Greece’s Rural Development and Foods Minister Vangelis Apostolou has demanded that the country’s famed Feta cheese has the same protection it currently enjoys, in the new free trade agreement between the European Union and Canada.
Known as the CETA agreement, the Comprehensive Economic and Trade Agreement (CETA) is a free trade agreement between Canada and the European Union and is currently being drafted for approval by European member states.
“Greek Feta should have the same protection under the CETA trade agreement with Canada as other European products. It would be very hard for the specific agreement to be accepted by Greek society and, of course, it would not be easy for it to pass in the Greek Parliament."
"We are just before the acceptance of an agreement that essentially leaves unprotected mostly Feta and less so two other Greek products, Kalamon olives and Samos wine. We insist on Feta, however, because it is a product that is the banner of geographic indications, not just in our country but in the European Union."

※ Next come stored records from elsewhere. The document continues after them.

(* ===== verification/Rows.v ===== *)
(** * Rows: what a query answers (the row types of [src/store/sqlite.rs], [src/store/postgres.rs])

    The structs the drivers fill from a [SELECT] or a [RETURNING], column by column, and
    their conversions into the types of the model. The structs of the two backends differ
    only in the type of identifiers: text in SQLite, which has to be parsed, and UUIDs in
    PostgreSQL. *)

From S2P Require Import Prelude Str Model Config StoreSpec.

Definition lift_str {A} (r : result A str) : result A anyhow := map_err Anyhow r.

(** ** Mailboxes and devices *)

Record MailboxRow := mkMailboxRow {
  mbr_address : str;
  mbr_domain : str;
  mbr_created_at : Time;
  mbr_expires_at : Time;
  mbr_owner_token_hash : option str;
  mbr_creator_device_hash : option str;
}.

Definition Mailbox_from (r : MailboxRow) : Mailbox := {|
  mb_address := mbr_address r;
  mb_domain := mbr_domain r;
  mb_created_at := mbr_created_at r;
  mb_expires_at := mbr_expires_at r;
  mb_owner_token_hash := mbr_owner_token_hash r;
  mb_creator_device_hash := mbr_creator_device_hash r;
|}.

Record AttestedDeviceRow := mkAttestedDeviceRow {
  adr_key_id : str;
  adr_public_key : bytes;
  adr_counter : Z;
  adr_created_at : Time;
  adr_last_seen_at : Time;
}.

Definition AttestedDevice_from (r : AttestedDeviceRow) : AttestedDevice := {|
  ad_key_id := adr_key_id r;
  ad_public_key := adr_public_key r;
  ad_counter := adr_counter r;
  ad_created_at := adr_created_at r;
  ad_last_seen_at := adr_last_seen_at r;
|}.

(** ** Rows with identifiers *)

Section rows.
Context {I : Type}.

Record SummaryRow := mkSummaryRow {
  sur_id : I;
  sur_mail_from : str;
  sur_subject : option str;
  sur_received_at : Time;
  sur_has_attachments : bool;
  sur_seen : bool;
}.

Record MessageRow := mkMessageRow {
  mer_id : I;
  mer_mailbox_address : str;
  mer_mail_from : str;
  mer_subject : option str;
  mer_message_date : option Time;
  mer_text_body : option str;
  mer_html_body : option str;
  mer_raw_size : Z;
  mer_received_at : Time;
  mer_seen : bool;
}.

Record AttachmentMetaRow := mkAttachmentMetaRow {
  amr_id : I;
  amr_filename : option str;
  amr_content_type : str;
  amr_size : Z;
}.

Record PushSubscriptionRow := mkPushSubscriptionRow {
  psr_id : I;
  psr_mailbox_address : str;
  psr_kind : str;
  psr_endpoint : str;
  psr_p256dh : str;
  psr_auth : str;
  psr_created_at : Time;
}.
End rows.
Arguments SummaryRow : clear implicits.
Arguments MessageRow : clear implicits.
Arguments AttachmentMetaRow : clear implicits.
Arguments PushSubscriptionRow : clear implicits.

(** ** Custom domains *)

Record CustomDomainRow := mkCustomDomainRow {
  cdr_domain : str;
  cdr_claim_token_hash : str;
  cdr_txt_token : str;
  cdr_status : str;
  cdr_created_at : Time;
  cdr_verified_at : option Time;
  cdr_last_checked_at : option Time;
}.

Definition CustomDomain_try_from (r : CustomDomainRow) : result CustomDomain anyhow :=
  match lift_str (CustomDomainStatus_from_str (cdr_status r)) with
  | Ok status =>
      Ok {| cd_domain := cdr_domain r;
            cd_status := status;
            cd_claim_token_hash := cdr_claim_token_hash r;
            cd_txt_token := cdr_txt_token r;
            cd_created_at := cdr_created_at r;
            cd_verified_at := cdr_verified_at r;
            cd_last_checked_at := cdr_last_checked_at r |}
  | Err e => Err e
  end.

(** ** The text of SQLite *)

Section sqlite.
Context `{UuidText}.

Definition parse_uuid (s : str) : result Uuid anyhow :=
  ok_or (uuid_parse_str s) (Anyhow (lit "invalid uuid stored in database: " ++ s)).

Definition lite_summary (r : SummaryRow str) : result MessageSummary anyhow :=
  match parse_uuid (sur_id r) with
  | Ok id => Ok {| ms_id := id; ms_mail_from := sur_mail_from r; ms_subject := sur_subject r;
                   ms_received_at := sur_received_at r;
                   ms_has_attachments := sur_has_attachments r; ms_seen := sur_seen r |}
  | Err e => Err e
  end.

Definition lite_attachment_meta (r : AttachmentMetaRow str) : result AttachmentMeta anyhow :=
  match parse_uuid (amr_id r) with
  | Ok id => Ok {| am_id := id; am_filename := amr_filename r;
                   am_content_type := amr_content_type r; am_size := amr_size r |}
  | Err e => Err e
  end.

Definition PushSubscription_try_from (r : PushSubscriptionRow str) : result PushSubscription anyhow :=
  match parse_uuid (psr_id r) with
  | Err e => Err e
  | Ok id =>
      match lift_str (SubscriptionKind_from_str (psr_kind r)) with
      | Err e => Err e
      | Ok kind =>
          Ok {| ps_id := id; ps_mailbox_address := psr_mailbox_address r; ps_kind := kind;
                ps_endpoint := psr_endpoint r; ps_p256dh := psr_p256dh r; ps_auth := psr_auth r;
                ps_created_at := psr_created_at r |}
      end
  end.
End sqlite.

(** ** PostgreSQL

    The structs of [postgres.rs] have the fields of those above; identifiers are UUIDs and
    need no parsing. *)

Definition pg_MailboxRow : Type := MailboxRow.
Definition pg_AttestedDeviceRow : Type := AttestedDeviceRow.
Definition pg_SummaryRow : Type := SummaryRow Uuid.
Definition pg_MessageRow : Type := MessageRow Uuid.
Definition pg_AttachmentMetaRow : Type := AttachmentMetaRow Uuid.
Definition pg_PushSubscriptionRow : Type := PushSubscriptionRow Uuid.
Definition pg_CustomDomainRow : Type := CustomDomainRow.

Definition pg_Mailbox_from (r : pg_MailboxRow) : Mailbox := {|
  mb_address := mbr_address r;
  mb_domain := mbr_domain r;
  mb_created_at := mbr_created_at r;
  mb_expires_at := mbr_expires_at r;
  mb_owner_token_hash := mbr_owner_token_hash r;
  mb_creator_device_hash := mbr_creator_device_hash r;
|}.

Definition pg_AttestedDevice_from (r : pg_AttestedDeviceRow) : AttestedDevice := {|
  ad_key_id := adr_key_id r;
  ad_public_key := adr_public_key r;
  ad_counter := adr_counter r;
  ad_created_at := adr_created_at r;
  ad_last_seen_at := adr_last_seen_at r;
|}.

Definition pg_summary (r : pg_SummaryRow) : MessageSummary := {|
  ms_id := sur_id r;
  ms_mail_from := sur_mail_from r;
  ms_subject := sur_subject r;
  ms_received_at := sur_received_at r;
  ms_has_attachments := sur_has_attachments r;
  ms_seen := sur_seen r;
|}.

Definition AttachmentMeta_from (r : pg_AttachmentMetaRow) : AttachmentMeta := {|
  am_id := amr_id r;
  am_filename := amr_filename r;
  am_content_type := amr_content_type r;
  am_size := amr_size r;
|}.

Definition pg_PushSubscription_try_from (r : pg_PushSubscriptionRow) : result PushSubscription anyhow :=
  match lift_str (SubscriptionKind_from_str (psr_kind r)) with
  | Err e => Err e
  | Ok kind =>
      Ok {| ps_id := psr_id r; ps_mailbox_address := psr_mailbox_address r; ps_kind := kind;
            ps_endpoint := psr_endpoint r; ps_p256dh := psr_p256dh r; ps_auth := psr_auth r;
            ps_created_at := psr_created_at r |}
  end.

Definition pg_CustomDomain_try_from (r : pg_CustomDomainRow) : result CustomDomain anyhow :=
  match lift_str (CustomDomainStatus_from_str (cdr_status r)) with
  | Ok status =>
      Ok {| cd_domain := cdr_domain r;
            cd_status := status;
            cd_claim_token_hash := cdr_claim_token_hash r;
            cd_txt_token := cdr_txt_token r;
            cd_created_at := cdr_created_at r;
            cd_verified_at := cdr_verified_at r;
            cd_last_checked_at := cdr_last_checked_at r |}
  | Err e => Err e
  end.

"Feta is a product that we want to see protected by the European Commission, exactly in the way that it protects the products of other countries," Apostolou said noting the lack of protection for Feta in the draft CETA agreement.
It must be noted that in the past, Greece had a long legal battle with Denmark over its use of the name ‘Feta’ for a cheese it produced made from chemically blanched cow's milk. Greece won that battle and since 2002 it is the only country allowed to use the name ‘Feta’ within the European Union.
Feta cheese now is defined as brined cheese made only from sheep's/goat's milk in Greece.